◆ **Data supplied**

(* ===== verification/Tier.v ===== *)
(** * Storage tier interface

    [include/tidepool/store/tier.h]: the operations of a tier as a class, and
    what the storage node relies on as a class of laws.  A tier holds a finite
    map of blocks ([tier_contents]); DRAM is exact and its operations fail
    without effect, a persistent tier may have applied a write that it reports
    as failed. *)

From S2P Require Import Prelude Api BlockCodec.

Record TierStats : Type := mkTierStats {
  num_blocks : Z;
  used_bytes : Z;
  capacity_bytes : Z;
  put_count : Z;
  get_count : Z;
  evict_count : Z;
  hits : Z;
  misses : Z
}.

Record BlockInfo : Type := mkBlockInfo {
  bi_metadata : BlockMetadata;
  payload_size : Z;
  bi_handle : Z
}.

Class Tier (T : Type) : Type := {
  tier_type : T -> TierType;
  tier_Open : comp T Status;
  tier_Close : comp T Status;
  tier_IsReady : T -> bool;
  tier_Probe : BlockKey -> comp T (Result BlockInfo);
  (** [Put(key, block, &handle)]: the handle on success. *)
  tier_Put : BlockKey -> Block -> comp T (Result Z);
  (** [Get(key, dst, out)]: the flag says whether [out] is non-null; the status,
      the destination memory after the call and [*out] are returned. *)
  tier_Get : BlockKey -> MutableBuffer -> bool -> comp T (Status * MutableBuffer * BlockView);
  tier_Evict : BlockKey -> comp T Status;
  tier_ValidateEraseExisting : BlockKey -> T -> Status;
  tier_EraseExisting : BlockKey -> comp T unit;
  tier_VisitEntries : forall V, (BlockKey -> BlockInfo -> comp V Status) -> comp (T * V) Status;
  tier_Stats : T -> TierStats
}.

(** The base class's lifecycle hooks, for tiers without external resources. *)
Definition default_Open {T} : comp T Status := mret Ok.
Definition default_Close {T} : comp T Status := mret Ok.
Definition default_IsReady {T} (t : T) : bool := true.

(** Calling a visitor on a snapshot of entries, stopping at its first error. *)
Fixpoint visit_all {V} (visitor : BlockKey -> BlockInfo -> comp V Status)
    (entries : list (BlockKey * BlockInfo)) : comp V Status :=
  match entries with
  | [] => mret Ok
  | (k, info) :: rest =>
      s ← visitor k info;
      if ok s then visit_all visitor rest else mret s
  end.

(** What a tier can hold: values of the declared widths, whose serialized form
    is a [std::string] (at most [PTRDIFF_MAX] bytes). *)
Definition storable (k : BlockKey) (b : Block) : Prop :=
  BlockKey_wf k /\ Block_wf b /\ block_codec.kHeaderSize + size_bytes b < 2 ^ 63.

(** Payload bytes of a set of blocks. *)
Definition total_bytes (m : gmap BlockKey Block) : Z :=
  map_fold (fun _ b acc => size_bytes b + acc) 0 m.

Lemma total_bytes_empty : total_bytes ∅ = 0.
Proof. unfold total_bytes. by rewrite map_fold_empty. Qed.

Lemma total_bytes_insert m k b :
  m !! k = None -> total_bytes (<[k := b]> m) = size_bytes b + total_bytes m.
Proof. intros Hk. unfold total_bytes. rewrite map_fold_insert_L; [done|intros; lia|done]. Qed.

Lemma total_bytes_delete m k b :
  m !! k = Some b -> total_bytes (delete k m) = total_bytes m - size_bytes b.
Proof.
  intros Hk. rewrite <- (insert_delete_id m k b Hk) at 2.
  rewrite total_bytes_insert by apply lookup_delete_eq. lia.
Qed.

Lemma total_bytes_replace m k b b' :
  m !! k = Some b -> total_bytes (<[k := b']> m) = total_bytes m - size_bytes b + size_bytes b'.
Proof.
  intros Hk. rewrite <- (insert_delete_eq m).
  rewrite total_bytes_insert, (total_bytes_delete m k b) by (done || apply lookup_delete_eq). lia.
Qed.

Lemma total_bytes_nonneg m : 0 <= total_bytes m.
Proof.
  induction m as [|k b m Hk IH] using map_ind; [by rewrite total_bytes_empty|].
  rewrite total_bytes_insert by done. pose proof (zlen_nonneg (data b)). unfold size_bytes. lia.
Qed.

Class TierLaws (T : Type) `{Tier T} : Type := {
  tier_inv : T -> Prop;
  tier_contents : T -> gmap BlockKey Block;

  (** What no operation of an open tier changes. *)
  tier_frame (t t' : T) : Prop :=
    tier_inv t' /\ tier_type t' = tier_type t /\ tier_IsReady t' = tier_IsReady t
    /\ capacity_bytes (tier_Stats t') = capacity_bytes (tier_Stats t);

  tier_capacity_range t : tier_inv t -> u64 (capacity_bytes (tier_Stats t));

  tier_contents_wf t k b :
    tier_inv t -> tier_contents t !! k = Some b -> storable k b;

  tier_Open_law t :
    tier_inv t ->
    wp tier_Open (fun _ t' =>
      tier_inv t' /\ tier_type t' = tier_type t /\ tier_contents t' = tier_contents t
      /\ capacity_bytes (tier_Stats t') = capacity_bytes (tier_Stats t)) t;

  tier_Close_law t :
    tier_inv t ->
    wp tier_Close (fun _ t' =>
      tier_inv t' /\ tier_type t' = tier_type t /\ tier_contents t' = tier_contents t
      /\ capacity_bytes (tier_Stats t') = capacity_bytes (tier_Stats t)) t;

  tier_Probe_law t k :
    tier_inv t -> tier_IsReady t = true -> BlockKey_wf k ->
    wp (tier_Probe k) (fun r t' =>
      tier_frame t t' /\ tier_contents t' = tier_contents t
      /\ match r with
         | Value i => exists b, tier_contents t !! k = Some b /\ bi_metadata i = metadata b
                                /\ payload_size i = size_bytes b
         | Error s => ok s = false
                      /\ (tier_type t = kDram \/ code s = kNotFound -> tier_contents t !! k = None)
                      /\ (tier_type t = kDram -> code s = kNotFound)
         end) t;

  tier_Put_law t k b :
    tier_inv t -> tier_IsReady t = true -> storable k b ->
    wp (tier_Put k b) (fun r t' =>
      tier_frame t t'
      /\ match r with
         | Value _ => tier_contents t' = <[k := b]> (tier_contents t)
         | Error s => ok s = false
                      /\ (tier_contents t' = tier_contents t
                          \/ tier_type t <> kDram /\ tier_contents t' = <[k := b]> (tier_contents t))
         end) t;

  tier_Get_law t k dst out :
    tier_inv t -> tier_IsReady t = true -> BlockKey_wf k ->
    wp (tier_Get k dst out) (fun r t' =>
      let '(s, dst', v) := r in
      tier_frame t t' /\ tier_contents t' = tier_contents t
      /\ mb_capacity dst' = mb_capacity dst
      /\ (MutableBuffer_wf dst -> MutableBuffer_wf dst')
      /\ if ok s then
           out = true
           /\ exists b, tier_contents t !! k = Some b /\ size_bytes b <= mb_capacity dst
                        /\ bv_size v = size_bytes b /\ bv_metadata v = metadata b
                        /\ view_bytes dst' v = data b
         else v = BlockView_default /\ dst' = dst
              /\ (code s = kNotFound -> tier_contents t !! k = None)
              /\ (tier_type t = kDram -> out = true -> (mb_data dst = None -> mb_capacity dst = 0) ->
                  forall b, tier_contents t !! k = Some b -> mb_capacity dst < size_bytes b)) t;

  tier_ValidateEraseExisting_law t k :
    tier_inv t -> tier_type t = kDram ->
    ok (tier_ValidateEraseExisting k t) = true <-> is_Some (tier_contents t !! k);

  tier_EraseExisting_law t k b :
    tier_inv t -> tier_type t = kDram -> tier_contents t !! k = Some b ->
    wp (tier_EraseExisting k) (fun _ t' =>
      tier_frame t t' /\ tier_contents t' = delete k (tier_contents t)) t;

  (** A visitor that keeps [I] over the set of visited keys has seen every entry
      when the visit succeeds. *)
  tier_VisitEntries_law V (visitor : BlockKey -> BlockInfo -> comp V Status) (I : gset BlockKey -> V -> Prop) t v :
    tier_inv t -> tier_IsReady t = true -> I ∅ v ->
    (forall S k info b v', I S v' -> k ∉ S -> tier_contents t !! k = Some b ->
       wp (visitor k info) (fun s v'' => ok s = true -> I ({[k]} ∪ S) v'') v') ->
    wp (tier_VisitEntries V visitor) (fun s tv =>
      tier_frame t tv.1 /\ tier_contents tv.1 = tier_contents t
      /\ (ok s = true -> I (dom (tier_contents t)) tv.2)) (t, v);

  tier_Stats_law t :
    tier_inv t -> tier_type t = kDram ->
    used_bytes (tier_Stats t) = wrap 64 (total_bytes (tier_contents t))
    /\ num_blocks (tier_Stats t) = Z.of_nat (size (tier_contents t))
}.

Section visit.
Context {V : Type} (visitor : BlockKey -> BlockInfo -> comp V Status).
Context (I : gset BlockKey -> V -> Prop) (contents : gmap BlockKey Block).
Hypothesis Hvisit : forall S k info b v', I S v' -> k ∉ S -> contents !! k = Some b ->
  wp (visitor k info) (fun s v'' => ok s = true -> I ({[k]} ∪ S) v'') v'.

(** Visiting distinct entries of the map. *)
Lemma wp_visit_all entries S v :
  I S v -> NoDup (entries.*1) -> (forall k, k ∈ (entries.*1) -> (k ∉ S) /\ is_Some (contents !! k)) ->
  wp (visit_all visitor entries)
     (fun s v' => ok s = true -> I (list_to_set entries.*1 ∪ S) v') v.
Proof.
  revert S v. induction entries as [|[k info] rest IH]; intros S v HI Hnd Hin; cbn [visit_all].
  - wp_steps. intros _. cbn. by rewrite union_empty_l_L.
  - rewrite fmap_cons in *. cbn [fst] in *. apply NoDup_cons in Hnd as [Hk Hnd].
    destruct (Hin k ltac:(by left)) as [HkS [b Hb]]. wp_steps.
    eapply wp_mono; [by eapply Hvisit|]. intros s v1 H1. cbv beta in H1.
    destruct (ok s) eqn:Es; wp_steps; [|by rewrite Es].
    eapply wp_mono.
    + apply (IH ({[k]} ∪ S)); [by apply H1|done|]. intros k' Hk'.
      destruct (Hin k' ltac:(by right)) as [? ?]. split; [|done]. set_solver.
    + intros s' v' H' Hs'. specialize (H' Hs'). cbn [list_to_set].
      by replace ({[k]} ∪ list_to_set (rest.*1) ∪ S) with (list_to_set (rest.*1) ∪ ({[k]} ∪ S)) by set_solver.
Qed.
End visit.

==

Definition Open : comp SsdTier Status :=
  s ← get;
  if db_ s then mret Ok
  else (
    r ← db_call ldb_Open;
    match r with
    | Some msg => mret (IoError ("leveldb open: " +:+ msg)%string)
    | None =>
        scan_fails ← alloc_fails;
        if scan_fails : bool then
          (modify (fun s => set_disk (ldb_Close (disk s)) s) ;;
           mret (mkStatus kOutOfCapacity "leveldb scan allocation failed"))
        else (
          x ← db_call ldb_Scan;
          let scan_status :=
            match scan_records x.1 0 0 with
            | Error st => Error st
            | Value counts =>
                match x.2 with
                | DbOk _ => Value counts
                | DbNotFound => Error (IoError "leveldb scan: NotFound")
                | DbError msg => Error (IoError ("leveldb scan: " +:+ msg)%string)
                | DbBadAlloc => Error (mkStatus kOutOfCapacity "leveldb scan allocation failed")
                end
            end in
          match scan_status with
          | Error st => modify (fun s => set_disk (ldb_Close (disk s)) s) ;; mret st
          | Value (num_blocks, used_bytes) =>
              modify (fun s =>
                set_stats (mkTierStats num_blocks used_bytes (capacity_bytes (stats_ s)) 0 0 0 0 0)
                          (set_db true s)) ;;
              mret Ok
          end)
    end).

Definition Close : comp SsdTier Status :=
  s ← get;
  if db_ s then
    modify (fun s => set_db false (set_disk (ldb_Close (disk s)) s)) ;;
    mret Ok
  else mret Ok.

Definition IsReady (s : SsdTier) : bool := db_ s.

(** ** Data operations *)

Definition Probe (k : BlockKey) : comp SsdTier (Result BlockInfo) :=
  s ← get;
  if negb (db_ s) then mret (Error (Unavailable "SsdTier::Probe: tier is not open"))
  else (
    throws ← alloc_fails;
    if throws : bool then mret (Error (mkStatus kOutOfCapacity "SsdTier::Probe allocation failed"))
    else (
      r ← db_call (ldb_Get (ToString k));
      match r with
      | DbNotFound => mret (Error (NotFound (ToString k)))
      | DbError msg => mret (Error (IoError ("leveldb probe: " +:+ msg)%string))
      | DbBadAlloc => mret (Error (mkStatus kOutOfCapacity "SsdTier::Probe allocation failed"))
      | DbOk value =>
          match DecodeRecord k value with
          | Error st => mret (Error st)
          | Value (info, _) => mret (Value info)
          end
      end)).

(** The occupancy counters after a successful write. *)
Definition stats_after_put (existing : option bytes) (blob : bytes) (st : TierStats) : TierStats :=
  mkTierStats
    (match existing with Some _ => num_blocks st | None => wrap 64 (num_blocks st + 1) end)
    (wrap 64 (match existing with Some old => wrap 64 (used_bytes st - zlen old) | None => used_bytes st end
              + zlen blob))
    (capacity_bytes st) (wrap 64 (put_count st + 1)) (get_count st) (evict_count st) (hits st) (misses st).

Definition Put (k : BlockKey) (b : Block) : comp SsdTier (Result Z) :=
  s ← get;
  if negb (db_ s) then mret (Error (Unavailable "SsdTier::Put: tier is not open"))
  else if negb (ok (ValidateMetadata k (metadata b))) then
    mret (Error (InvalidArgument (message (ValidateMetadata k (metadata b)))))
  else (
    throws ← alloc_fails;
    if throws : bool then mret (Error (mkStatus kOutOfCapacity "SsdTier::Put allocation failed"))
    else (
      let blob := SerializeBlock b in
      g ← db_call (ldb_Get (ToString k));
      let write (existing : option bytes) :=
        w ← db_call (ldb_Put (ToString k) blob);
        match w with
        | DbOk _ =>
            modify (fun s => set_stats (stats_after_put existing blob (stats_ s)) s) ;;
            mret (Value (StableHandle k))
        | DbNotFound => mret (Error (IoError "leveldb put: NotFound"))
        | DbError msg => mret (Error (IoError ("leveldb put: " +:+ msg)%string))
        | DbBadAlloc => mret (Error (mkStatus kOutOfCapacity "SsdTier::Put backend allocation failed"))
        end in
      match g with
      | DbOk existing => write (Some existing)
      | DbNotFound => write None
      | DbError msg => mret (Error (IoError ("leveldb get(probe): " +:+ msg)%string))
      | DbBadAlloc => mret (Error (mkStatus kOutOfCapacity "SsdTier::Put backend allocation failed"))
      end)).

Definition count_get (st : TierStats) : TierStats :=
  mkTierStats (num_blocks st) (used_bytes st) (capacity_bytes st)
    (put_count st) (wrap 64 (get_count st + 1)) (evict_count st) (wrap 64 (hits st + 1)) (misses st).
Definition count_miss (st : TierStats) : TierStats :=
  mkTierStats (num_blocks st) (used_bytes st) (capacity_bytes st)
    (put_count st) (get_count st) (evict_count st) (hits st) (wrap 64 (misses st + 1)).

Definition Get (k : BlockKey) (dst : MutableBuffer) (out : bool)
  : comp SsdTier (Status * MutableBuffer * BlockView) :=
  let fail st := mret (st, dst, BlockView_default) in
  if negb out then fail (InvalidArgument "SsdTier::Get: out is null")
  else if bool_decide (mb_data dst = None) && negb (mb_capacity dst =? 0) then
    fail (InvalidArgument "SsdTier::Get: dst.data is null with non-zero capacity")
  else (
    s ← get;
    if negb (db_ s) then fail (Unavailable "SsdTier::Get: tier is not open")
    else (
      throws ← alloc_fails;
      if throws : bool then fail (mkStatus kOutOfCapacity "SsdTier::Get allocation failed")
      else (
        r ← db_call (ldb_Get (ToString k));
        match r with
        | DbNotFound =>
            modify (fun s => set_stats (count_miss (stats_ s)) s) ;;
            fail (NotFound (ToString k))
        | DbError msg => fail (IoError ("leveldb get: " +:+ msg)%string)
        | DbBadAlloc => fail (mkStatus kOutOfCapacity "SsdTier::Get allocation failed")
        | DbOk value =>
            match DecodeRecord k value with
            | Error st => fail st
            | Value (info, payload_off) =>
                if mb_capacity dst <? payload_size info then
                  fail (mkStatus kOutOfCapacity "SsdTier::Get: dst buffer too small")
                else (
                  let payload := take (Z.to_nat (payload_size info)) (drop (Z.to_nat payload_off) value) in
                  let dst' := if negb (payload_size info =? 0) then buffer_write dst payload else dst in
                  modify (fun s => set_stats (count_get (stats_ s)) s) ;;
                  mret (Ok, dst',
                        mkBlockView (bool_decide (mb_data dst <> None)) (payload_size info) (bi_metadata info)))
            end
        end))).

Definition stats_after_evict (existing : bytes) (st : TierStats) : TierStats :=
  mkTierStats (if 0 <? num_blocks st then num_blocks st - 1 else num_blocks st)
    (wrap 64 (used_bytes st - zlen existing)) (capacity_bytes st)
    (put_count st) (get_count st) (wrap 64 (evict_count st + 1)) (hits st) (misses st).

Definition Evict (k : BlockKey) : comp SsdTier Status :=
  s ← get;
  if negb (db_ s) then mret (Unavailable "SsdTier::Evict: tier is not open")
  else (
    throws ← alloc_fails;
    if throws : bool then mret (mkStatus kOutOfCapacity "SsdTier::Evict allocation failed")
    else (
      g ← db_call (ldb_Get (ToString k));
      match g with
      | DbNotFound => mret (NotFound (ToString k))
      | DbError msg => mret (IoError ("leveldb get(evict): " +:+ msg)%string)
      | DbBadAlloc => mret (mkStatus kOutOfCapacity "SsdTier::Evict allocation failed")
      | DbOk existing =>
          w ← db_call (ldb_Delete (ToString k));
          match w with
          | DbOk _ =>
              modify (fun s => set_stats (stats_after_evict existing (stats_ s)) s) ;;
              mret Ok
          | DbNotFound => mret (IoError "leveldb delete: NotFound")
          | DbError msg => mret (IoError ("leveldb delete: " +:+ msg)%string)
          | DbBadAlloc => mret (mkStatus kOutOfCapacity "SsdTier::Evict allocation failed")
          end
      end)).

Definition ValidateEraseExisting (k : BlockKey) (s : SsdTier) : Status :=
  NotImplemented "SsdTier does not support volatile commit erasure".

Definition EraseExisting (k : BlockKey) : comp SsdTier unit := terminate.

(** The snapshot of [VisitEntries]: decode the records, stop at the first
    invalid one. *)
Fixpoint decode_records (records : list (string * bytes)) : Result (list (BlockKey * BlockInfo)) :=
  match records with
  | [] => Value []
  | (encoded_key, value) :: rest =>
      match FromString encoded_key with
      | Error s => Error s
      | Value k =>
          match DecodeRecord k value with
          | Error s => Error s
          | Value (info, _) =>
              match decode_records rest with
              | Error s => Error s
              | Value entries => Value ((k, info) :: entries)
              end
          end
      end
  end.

--

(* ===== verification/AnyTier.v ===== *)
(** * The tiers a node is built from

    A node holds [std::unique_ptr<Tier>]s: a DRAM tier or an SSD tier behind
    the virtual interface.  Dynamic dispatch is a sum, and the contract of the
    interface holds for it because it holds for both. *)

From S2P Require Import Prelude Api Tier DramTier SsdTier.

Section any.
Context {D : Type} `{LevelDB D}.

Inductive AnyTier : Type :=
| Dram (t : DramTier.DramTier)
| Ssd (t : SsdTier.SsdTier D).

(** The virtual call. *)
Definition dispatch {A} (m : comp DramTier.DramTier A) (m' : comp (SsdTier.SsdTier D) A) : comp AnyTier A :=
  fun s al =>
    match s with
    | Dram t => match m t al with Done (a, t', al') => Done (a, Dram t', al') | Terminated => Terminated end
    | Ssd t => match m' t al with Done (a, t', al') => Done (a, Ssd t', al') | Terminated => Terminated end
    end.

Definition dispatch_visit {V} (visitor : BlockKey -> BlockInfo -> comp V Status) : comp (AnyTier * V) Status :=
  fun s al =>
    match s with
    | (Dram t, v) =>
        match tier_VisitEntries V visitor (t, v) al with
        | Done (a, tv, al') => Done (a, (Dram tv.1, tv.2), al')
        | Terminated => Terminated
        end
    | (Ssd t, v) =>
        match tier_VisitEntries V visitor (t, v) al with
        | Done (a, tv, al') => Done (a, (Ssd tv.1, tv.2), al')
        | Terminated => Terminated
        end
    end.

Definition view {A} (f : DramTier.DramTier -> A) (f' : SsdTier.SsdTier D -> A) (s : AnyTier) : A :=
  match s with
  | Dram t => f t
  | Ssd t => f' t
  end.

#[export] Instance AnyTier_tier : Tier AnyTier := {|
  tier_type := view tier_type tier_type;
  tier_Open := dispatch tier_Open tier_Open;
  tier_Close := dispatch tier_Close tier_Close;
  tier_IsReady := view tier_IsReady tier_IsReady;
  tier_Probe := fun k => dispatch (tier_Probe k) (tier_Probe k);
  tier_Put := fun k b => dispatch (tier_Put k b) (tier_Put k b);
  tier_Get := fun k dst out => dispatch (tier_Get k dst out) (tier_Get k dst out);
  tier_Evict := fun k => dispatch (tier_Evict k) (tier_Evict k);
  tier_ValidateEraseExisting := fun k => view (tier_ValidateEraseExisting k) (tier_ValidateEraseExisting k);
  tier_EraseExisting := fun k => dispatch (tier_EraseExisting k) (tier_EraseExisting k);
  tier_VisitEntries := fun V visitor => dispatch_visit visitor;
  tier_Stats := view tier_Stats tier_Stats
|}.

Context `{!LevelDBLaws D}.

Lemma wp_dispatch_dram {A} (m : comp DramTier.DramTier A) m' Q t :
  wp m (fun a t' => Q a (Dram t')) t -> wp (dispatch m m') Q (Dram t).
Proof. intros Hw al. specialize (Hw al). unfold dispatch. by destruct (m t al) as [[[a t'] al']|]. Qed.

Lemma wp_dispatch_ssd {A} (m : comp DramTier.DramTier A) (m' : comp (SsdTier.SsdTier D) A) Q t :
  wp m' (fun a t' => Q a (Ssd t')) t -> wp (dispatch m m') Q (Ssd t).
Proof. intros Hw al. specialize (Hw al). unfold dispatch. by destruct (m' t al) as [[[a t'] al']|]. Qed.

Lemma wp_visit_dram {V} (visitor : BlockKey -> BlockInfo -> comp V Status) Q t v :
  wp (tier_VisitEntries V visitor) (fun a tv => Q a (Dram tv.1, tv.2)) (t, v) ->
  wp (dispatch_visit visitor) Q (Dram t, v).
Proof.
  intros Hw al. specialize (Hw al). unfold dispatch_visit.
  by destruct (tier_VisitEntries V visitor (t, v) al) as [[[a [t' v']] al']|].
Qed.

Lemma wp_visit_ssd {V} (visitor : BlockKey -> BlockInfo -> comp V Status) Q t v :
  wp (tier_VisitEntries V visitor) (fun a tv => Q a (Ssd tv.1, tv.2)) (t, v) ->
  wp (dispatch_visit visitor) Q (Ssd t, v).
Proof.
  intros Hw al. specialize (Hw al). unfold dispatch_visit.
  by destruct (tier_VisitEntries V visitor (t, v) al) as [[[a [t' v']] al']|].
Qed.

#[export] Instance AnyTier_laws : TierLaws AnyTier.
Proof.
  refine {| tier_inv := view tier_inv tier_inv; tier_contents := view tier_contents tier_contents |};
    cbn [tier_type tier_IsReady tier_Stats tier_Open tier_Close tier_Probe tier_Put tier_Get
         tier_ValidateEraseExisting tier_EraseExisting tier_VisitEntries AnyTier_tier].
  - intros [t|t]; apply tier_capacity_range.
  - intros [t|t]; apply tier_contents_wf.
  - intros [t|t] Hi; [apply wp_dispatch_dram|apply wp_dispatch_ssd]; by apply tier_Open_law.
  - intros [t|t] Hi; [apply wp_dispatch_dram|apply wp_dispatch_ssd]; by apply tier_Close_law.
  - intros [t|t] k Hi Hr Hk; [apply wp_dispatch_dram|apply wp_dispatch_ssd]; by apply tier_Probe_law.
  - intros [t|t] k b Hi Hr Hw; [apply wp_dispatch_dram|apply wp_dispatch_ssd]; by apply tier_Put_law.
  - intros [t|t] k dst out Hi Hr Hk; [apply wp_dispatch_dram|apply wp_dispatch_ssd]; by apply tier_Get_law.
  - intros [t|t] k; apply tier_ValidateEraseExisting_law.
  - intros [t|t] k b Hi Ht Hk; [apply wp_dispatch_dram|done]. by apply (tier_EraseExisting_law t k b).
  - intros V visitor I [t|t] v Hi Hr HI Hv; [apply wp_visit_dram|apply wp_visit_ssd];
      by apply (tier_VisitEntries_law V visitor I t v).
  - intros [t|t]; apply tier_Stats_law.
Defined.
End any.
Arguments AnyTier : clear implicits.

◆ **Exercise requirements**
Only the lines above from the one with "(* ===== verification/Tier.v ===== *)" up to and including the one with "what the storage" should be repeated, exactly as written.

◆ **Exercise output**
(* ===== verification/Tier.v ===== *)
(** * Storage tier interface

    [include/tidepool/store/tier.h]: the operations of a tier as a class, and
    what the storage node relies on as a class of laws.  A tier holds a finite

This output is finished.